## Directions
Return the data below exactly, but only from the line containing "destruct (decide (P" through the line containing "Harr by (intros [] k f; auto).", with both of those lines included.

==== Entries provided ====

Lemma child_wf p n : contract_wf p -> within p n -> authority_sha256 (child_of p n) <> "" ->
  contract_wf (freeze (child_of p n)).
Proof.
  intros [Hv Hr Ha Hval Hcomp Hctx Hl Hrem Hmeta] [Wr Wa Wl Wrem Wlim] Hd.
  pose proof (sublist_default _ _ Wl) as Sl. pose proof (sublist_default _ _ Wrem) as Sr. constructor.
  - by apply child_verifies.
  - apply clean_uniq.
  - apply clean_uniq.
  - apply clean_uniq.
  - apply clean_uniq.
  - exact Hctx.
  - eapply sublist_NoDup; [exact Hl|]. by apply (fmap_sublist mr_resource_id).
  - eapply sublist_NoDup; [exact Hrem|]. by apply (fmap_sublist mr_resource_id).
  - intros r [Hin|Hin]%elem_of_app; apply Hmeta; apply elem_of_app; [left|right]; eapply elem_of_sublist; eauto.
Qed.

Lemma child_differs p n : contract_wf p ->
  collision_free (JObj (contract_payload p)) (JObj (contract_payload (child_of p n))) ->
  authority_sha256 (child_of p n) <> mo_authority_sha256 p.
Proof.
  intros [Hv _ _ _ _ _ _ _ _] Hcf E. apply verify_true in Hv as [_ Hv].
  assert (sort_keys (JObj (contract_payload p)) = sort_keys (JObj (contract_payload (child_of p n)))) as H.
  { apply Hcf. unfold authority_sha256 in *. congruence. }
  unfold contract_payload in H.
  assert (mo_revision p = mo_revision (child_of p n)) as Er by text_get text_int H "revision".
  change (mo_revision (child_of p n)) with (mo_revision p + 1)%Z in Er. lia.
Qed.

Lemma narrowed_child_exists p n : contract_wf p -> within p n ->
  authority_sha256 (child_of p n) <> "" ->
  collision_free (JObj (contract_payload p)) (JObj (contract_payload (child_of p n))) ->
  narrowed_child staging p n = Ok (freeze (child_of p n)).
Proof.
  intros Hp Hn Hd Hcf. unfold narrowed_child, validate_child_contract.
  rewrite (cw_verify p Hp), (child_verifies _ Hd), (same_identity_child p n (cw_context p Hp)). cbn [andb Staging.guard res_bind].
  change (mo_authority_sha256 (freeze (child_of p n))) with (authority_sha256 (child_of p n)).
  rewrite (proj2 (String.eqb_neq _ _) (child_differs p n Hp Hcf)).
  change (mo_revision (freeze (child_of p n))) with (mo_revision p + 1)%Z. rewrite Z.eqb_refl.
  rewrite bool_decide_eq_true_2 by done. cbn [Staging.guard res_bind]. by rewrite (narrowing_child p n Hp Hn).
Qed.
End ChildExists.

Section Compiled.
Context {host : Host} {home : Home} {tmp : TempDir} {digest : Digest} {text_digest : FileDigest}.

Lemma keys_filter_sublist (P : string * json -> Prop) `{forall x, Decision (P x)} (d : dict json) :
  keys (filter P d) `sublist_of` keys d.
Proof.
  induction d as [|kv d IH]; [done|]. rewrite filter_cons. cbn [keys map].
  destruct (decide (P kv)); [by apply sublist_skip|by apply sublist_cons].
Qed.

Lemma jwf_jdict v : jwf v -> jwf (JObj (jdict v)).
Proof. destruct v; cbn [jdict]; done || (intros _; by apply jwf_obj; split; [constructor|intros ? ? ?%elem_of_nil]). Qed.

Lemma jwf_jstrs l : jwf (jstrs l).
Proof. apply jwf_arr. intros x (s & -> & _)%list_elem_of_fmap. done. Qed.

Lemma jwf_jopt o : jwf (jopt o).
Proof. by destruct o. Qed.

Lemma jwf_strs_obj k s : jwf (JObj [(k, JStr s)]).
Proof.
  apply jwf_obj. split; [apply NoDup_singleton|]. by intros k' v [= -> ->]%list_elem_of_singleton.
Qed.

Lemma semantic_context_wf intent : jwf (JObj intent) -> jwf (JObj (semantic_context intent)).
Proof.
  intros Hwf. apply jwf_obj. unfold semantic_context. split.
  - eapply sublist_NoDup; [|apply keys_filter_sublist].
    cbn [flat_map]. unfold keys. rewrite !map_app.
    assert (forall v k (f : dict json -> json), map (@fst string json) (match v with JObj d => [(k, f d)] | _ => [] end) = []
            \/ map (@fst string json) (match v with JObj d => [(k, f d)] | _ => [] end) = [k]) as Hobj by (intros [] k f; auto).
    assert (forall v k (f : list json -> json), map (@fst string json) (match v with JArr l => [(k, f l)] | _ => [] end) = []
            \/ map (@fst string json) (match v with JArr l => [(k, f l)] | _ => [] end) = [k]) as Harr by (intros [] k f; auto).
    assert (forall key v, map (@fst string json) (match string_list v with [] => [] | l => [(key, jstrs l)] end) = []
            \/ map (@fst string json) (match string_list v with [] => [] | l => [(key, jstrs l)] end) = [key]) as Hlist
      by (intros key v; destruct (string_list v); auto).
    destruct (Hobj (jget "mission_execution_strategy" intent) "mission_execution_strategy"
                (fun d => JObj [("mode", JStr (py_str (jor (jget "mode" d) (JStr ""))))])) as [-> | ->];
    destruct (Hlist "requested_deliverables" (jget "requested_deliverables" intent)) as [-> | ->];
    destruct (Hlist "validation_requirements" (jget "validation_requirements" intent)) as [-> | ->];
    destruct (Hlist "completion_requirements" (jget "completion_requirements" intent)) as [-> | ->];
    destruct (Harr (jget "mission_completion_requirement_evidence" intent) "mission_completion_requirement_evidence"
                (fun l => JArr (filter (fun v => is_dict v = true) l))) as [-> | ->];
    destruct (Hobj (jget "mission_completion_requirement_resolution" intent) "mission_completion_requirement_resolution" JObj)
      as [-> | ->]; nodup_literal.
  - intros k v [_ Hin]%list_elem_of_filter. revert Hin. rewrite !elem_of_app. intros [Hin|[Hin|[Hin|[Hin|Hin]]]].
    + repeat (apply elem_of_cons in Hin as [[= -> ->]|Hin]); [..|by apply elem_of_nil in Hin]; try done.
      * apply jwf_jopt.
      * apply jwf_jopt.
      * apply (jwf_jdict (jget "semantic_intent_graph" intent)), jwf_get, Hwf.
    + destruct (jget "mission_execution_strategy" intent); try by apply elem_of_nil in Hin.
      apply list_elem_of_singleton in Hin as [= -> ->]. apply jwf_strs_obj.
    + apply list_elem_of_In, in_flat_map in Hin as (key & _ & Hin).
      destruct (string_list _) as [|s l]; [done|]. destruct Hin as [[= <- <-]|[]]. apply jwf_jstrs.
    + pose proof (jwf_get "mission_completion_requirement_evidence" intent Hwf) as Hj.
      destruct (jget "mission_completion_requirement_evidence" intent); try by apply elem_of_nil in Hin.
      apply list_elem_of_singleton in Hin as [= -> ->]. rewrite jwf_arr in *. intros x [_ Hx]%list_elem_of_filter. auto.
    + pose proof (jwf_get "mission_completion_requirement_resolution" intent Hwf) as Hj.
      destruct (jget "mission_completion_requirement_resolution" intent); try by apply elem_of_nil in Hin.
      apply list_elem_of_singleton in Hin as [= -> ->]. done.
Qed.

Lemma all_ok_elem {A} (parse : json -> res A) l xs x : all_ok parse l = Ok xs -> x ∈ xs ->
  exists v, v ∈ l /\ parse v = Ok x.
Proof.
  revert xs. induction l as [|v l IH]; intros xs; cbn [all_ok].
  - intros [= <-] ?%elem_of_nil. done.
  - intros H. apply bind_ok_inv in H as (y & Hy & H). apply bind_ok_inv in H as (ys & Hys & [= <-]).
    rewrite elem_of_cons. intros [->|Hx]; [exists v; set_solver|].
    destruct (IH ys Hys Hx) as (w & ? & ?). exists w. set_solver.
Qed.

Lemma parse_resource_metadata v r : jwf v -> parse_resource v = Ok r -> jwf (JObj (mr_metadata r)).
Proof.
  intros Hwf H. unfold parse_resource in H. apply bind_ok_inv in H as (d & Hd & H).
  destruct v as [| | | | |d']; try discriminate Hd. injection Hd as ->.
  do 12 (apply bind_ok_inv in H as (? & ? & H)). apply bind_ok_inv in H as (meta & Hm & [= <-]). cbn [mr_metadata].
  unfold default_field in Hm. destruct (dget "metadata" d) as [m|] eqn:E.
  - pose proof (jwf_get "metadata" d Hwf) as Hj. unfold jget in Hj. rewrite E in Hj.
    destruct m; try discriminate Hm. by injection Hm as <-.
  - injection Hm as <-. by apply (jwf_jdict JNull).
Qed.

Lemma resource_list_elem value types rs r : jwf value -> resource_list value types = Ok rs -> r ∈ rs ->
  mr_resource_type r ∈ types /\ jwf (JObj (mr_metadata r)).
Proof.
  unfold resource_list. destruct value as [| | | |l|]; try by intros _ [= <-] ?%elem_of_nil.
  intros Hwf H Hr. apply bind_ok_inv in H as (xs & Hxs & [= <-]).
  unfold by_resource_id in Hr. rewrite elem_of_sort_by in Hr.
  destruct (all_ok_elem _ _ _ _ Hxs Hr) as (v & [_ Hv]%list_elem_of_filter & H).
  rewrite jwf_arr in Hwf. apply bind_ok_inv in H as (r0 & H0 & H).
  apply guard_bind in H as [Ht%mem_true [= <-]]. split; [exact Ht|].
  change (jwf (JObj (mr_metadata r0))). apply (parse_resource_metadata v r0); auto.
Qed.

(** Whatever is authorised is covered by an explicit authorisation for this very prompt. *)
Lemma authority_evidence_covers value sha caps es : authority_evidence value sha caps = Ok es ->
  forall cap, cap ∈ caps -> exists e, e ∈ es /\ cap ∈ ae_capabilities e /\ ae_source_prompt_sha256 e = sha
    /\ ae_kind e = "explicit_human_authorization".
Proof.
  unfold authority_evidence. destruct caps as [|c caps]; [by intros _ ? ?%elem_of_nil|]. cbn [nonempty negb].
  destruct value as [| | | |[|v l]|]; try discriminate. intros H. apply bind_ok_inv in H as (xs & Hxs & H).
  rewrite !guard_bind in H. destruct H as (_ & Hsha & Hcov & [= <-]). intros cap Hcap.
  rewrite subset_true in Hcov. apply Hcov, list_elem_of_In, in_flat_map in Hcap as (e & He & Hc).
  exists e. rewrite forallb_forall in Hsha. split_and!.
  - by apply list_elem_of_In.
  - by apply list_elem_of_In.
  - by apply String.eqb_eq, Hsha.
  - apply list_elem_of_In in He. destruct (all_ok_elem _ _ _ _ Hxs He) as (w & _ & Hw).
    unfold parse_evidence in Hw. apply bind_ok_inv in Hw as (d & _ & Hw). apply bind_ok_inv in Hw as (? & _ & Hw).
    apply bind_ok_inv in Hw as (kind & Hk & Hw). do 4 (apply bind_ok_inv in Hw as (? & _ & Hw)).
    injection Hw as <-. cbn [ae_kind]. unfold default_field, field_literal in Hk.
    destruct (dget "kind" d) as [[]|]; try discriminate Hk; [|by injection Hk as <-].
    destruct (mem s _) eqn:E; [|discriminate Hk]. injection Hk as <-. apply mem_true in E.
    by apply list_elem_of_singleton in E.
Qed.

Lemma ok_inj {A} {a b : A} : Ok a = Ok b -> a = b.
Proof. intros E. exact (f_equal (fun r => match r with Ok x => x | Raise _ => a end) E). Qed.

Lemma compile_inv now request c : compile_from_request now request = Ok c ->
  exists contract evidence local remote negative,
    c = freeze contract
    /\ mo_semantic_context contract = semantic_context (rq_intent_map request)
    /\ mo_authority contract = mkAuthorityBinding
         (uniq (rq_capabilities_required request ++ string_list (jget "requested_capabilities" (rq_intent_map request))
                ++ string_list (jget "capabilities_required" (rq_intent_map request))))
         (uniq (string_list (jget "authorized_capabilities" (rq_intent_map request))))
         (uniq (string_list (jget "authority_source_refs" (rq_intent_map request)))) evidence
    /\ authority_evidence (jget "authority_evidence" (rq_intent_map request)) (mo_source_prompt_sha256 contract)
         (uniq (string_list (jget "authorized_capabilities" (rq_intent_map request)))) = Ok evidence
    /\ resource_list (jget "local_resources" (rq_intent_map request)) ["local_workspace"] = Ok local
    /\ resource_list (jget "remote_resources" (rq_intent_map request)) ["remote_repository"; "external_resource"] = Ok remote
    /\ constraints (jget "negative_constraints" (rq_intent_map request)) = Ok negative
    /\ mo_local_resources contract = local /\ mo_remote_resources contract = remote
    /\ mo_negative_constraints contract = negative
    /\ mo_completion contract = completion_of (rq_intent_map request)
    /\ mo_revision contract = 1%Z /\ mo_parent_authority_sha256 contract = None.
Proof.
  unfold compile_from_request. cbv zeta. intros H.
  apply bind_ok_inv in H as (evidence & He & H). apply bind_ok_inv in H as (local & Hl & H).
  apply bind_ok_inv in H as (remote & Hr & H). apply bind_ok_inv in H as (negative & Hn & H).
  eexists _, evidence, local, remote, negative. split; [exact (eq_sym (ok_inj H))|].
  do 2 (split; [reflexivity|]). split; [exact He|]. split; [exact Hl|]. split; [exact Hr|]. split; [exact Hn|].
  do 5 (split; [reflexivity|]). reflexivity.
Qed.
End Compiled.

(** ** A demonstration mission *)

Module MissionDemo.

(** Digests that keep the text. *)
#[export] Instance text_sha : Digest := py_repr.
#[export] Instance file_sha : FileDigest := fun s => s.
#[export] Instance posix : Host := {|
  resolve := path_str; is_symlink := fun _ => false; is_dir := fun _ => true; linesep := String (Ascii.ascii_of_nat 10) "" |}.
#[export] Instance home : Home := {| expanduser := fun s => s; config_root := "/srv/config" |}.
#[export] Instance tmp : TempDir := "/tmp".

====

## Exercise solution
  destruct (decide (P kv)); [by apply sublist_skip|by apply sublist_cons].
Qed.

Lemma jwf_jdict v : jwf v -> jwf (JObj (jdict v)).
Proof. destruct v; cbn [jdict]; done || (intros _; by apply jwf_obj; split; [constructor|intros ? ? ?%elem_of_nil]). Qed.

Lemma jwf_jstrs l : jwf (jstrs l).
Proof. apply jwf_arr. intros x (s & -> & _)%list_elem_of_fmap. done. Qed.

Lemma jwf_jopt o : jwf (jopt o).
Proof. by destruct o. Qed.

Lemma jwf_strs_obj k s : jwf (JObj [(k, JStr s)]).
Proof.
  apply jwf_obj. split; [apply NoDup_singleton|]. by intros k' v [= -> ->]%list_elem_of_singleton.
Qed.

Lemma semantic_context_wf intent : jwf (JObj intent) -> jwf (JObj (semantic_context intent)).
Proof.
  intros Hwf. apply jwf_obj. unfold semantic_context. split.
  - eapply sublist_NoDup; [|apply keys_filter_sublist].
    cbn [flat_map]. unfold keys. rewrite !map_app.
    assert (forall v k (f : dict json -> json), map (@fst string json) (match v with JObj d => [(k, f d)] | _ => [] end) = []
            \/ map (@fst string json) (match v with JObj d => [(k, f d)] | _ => [] end) = [k]) as Hobj by (intros [] k f; auto).
    assert (forall v k (f : list json -> json), map (@fst string json) (match v with JArr l => [(k, f l)] | _ => [] end) = []
            \/ map (@fst string json) (match v with JArr l => [(k, f l)] | _ => [] end) = [k]) as Harr by (intros [] k f; auto).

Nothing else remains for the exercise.